> **YOUR ASSIGNMENT**: Search the entries below for "Some" and copy each matching line.

> **INPUT**:

----

(* ===== verification/Utils.v ===== *)
(** The utilities of the front end: [utils/color.ts], [utils/string.ts],
    [utils/date.ts], [utils/index.ts], [utils/domain.ts], [utils/ip.ts],
    [utils/sizeConv.ts], [permission/utils.ts], [pages/Route/util.ts], and the
    choice of a certificate in [forms/Route/index.tsx]. *)

From Corelib Require Import Floats.SpecFloat.
From S2P Require Import Prelude JsString JsNumber ResourceTypes Validators.

(** ** [utils/color.ts] *)

(** [ToInt32(z)] *)
Definition to_int32 (z : Z) : Z :=
  let m := (z mod 2 ^ 32)%Z in if (m <? 2 ^ 31)%Z then m else (m - 2 ^ 32)%Z.

Definition char_code (c : ascii) : Z := Z.of_N (code c).

(** One step of the hash: the number itself is not reduced to 32 bits. *)
Definition hash_step (hash : Z) (c : ascii) : Z :=
  (char_code c + (to_int32 (Z.shiftl (to_int32 hash) 5) - hash))%Z.

Fixpoint string_hash (hash : Z) (s : string) : Z :=
  match s with
  | "" => hash
  | String c s' => string_hash (hash_step hash c) s'
  end.

Definition hex_digit (v : Z) : ascii :=
  ascii_of_N (Z.to_N (if (v <? 10)%Z then 48 + v else 87 + v)).

(** [v.toString(16)] for [0 <= v < 256] *)
Definition byte_to_hex (v : Z) : string :=
  if (v <? 16)%Z then String (hex_digit v) "" else String (hex_digit (v / 16)) (String (hex_digit (v mod 16)) "").

(** [s.substr(-n)] *)
Definition last_chars (n : nat) (s : string) : string := str_drop (String.length s - n) s.

Definition stringToColor (s : string) : string :=
  let hash := string_hash 0 s in
  let value i := Z.land (Z.shiftr (to_int32 hash) (i * 8)) 255 in
  let digits i := last_chars 2 ("00" +:+ byte_to_hex (value i)) in
  "#" +:+ digits 0%Z +:+ digits 1%Z +:+ digits 2%Z.

(** ** [utils/string.ts] *)

Definition to_upper_char (a : ascii) : ascii :=
  if is_lower a then ascii_of_N (code a - 32) else a.

(** The first letter in upper case, for the letters of ASCII. *)
Definition capitalize (str : string) : string :=
  map_chars to_upper_char (charAt0 str) +:+ str_drop 1 str.

Definition pluralize (str : string) (num : Z) : string :=
  if (1 <? num)%Z then int_to_string num +:+ " " +:+ str +:+ "s"
  else if (num =? 0)%Z then "No " +:+ str +:+ "s"
  else int_to_string num +:+ " " +:+ str.

(** ** [utils/date.ts]: times are in milliseconds *)

Definition getStartTimestamp (now : Z) (filter : string) : Z :=
  let intervals :=
    if seqb filter "1h" then (60 * 60 * 1000)%Z
    else if seqb filter "12h" then (60 * 60 * 12 * 1000)%Z
    else if seqb filter "24h" then (60 * 60 * 24 * 1000)%Z
    else if seqb filter "7days" then (60 * 60 * 24 * 7 * 1000)%Z
    else (60 * 60 * 24 * 365 * 1000)%Z in
  (now - intervals)%Z.

(** [minutes] is the whole number of minutes [differenceInMinutes] counts. *)
Definition formatTimeDistance (minutes : Z) : string :=
  if (minutes <=? 1)%Z then "1m"
  else
    let day := (minutes / 1440)%Z in
    let hour := ((minutes - day * 1440) / 60)%Z in
    let rest := (minutes - day * 1440 - hour * 60)%Z in
    (if (0 <? day)%Z then int_to_string day +:+ "d " else "") +:+
    (if (0 <? hour)%Z then int_to_string hour +:+ "h " else "") +:+
    (if (0 <? rest)%Z then int_to_string rest +:+ "m" else "").

(** ** [utils/index.ts] *)

Record ResError := mkResError { res_key : string; res_message : string }.

(** A value of the errors of a form: a message, or messages by field. *)
Inductive SubmitError := ErrorText (message : string) | ErrorFields (fields : gmap string string).

Definition submit_error (submitErrors : gmap string SubmitError) (error : ResError) : gmap string SubmitError :=
  match split_char "." (res_key error) with
  | _ :: k1 :: rest =>
      if seqb k1 "" then submitErrors
      else if seqb k1 "name" then <["name" := ErrorText (res_message error)]> submitErrors
      else match rest with
           | k2 :: _ =>
               if startsWith "components" k1 && negb (seqb k2 "") then
                 match submitErrors !! k1 with
                 | Some (ErrorFields fields) => <[k1 := ErrorFields (<[k2 := res_message error]> fields)]> submitErrors
                 | Some (ErrorText _) => submitErrors
                 | None => <[k1 := ErrorFields {[k2 := res_message error]}]> submitErrors
                 end
               else submitErrors
           | [] => submitErrors
           end
  | _ => submitErrors
  end.

Definition resErrorsToSubmitErrors (errors : list ResError) : gmap string SubmitError :=
  foldl submit_error ∅ errors.

(** The loop over both arrays, on strings. *)
Fixpoint same_items (arr1 arr2 : list string) : bool :=
  match arr1, arr2 with
  | x :: arr1', y :: arr2' => if negb (seqb x y) then false else same_items arr1' arr2'
  | _, _ => true
  end.

Definition arraysMatch (arr1 arr2 : list string) : bool :=
  if negb (length arr1 =? length arr2) then false else same_items arr1 arr2.

(** ** [utils/domain.ts] *)

Definition forceHttpsDomainSuffixes : list string :=
  [ "android"; "app"; "bank"; "chrome"; "dev"; "foo"; "gle"; "gmail"; "google"; "hangout"; "insurance"; "meet";
    "new"; "page"; "play"; "search"; "youtube"; "bmoattachments.org"; "now.sh"; "cnpy.gdn"; "gentapps.com" ].

Definition includesForceHttpsDomain (hosts : list string) : list string :=
  List.filter (fun suffix => existsb (fun host => endsWith suffix host) hosts) forceHttpsDomainSuffixes.

(** ** [utils/ip.ts] *)

(** [parseInt(x, 10) >= n] and [<= n]; [NaN] is neither. *)
Definition int_ge (x : option Z) (n : Z) : bool := match x with Some z => (n <=? z)%Z | None => false end.
Definition int_le (x : option Z) (n : Z) : bool := match x with Some z => (z <=? n)%Z | None => false end.

(** [parseInt(undefined, 10)] is [NaN]. *)
Definition parse_part (part : option string) : option Z := part ≫= parseInt.

Definition isPrivateIP (ip : string) : bool :=
  let parts := split_char "." ip in
  let part_is i s := match parts !! i with Some p => seqb p s | None => false end in
  part_is 0 "10" ||
  (part_is 0 "172" && int_ge (parse_part (parts !! 1)) 16 && int_le (parse_part (parts !! 1)) 31) ||
  (part_is 0 "192" && part_is 1 "168").

(** ** [utils/sizeConv.ts] *)

(** The units in the order of the object's properties. *)
Definition unitMap : list (string * number) :=
  [ ("Ki", num (2 ^ 10)); ("Mi", num (2 ^ 20)); ("Gi", num (2 ^ 30)); ("Ti", num (2 ^ 40)); ("Pi", num (2 ^ 50));
    ("Ei", num (2 ^ 60)); ("m", ndiv (num 1) (num 1000)); ("k", num (10 ^ 3)); ("M", num (10 ^ 6)); ("G", num (10 ^ 9));
    ("T", num (10 ^ 12)); ("P", num (10 ^ 15)); ("E", num (10 ^ 18)) ].

Definition unit_value (unit_ : string) : option number :=
  snd <$> List.find (fun e => seqb e.1 unit_) unitMap.

(** The digits at the front of a text and the rest. *)
Fixpoint span_digits (s : string) : string * string :=
  match s with
  | String c s' => if is_digit c then let '(ds, rest) := span_digits s' in (String c ds, rest) else ("", s)
  | "" => ("", "")
  end.

(** The match of [^(?<value>\d+(\.\d+)?)(?<unit>...)?$]: the digits before the
    point and the unit, which the expression determines. *)
Definition match_size (str : string) : option (string * string) :=
  let '(whole, rest) := span_digits str in
  if seqb whole "" then None
  else
    let unit_ :=
      match rest with
      | String "." rest' =>
          let '(decimals, rest'') := span_digits rest' in if seqb decimals "" then None else Some rest''
      | _ => Some rest
      end in
    match unit_ with
    | Some u => if seqb u "" || (if unit_value u is Some _ then true else false) then Some (whole, u) else None
    | None => None
    end.

(** [parseInt] of the value stops at the point. *)
Definition sizeStringToNumber (str : string) : number :=
  match match_size str with
  | None => num 0
  | Some (whole, unit_) =>
      let base := num (parse_digits 0 whole) in
      match unit_value unit_ with Some u => nmul base u | None => base end
  end.

(** ** [permission/utils.ts] *)

Fixpoint max_loop (args : list number) (max : number) : number :=
  match args with
  | [] => max
  | arg :: rest => max_loop rest (if ngt arg max then arg else max)
  end.

Definition maxIn (args : list number) : number :=
  match args with [] => num 0 | first :: _ => max_loop args first end.

(** ** [pages/Route/util.ts] *)

Definition displaySvcNameUnder (serviceName namespace : string) : string :=
  replace_first ("." +:+ namespace) "" (replace_first ".svc.cluster.local" "" serviceName).

(** ** [forms/Route/index.tsx] *)

Fixpoint canCertDomainsSuiteForHost (domains : list string) (host : string) : bool :=
  match domains with
  | [] => false
  | domain :: rest =>
      if seqb domain "*" then false
      else if seqb (toLowerCase domain) (toLowerCase host) then true
      else
        let domainParts := split_char "." (toLowerCase domain) in
        let hostParts := split_char "." (toLowerCase host) in
        if (length hostParts =? 0) || (length domainParts =? 0) ||
           negb (match domainParts with p :: _ => seqb p "*" | [] => false end)
        then canCertDomainsSuiteForHost rest host
        else if arraysMatch (tail hostParts) (tail domainParts) then true
        else canCertDomainsSuiteForHost rest host
  end.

----

> **TASK RESPONSE**:
                 | Some (ErrorFields fields) => <[k1 := ErrorFields (<[k2 := res_message error]> fields)]> submitErrors
                 | Some (ErrorText _) => submitErrors
Definition int_ge (x : option Z) (n : Z) : bool := match x with Some z => (n <=? z)%Z | None => false end.
Definition int_le (x : option Z) (n : Z) : bool := match x with Some z => (z <=? n)%Z | None => false end.
  let part_is i s := match parts !! i with Some p => seqb p s | None => false end in
          let '(decimals, rest'') := span_digits rest' in if seqb decimals "" then None else Some rest''
      | _ => Some rest
    | Some u => if seqb u "" || (if unit_value u is Some _ then true else false) then Some (whole, u) else None
  | Some (whole, unit_) =>
      match unit_value unit_ with Some u => nmul base u | None => base end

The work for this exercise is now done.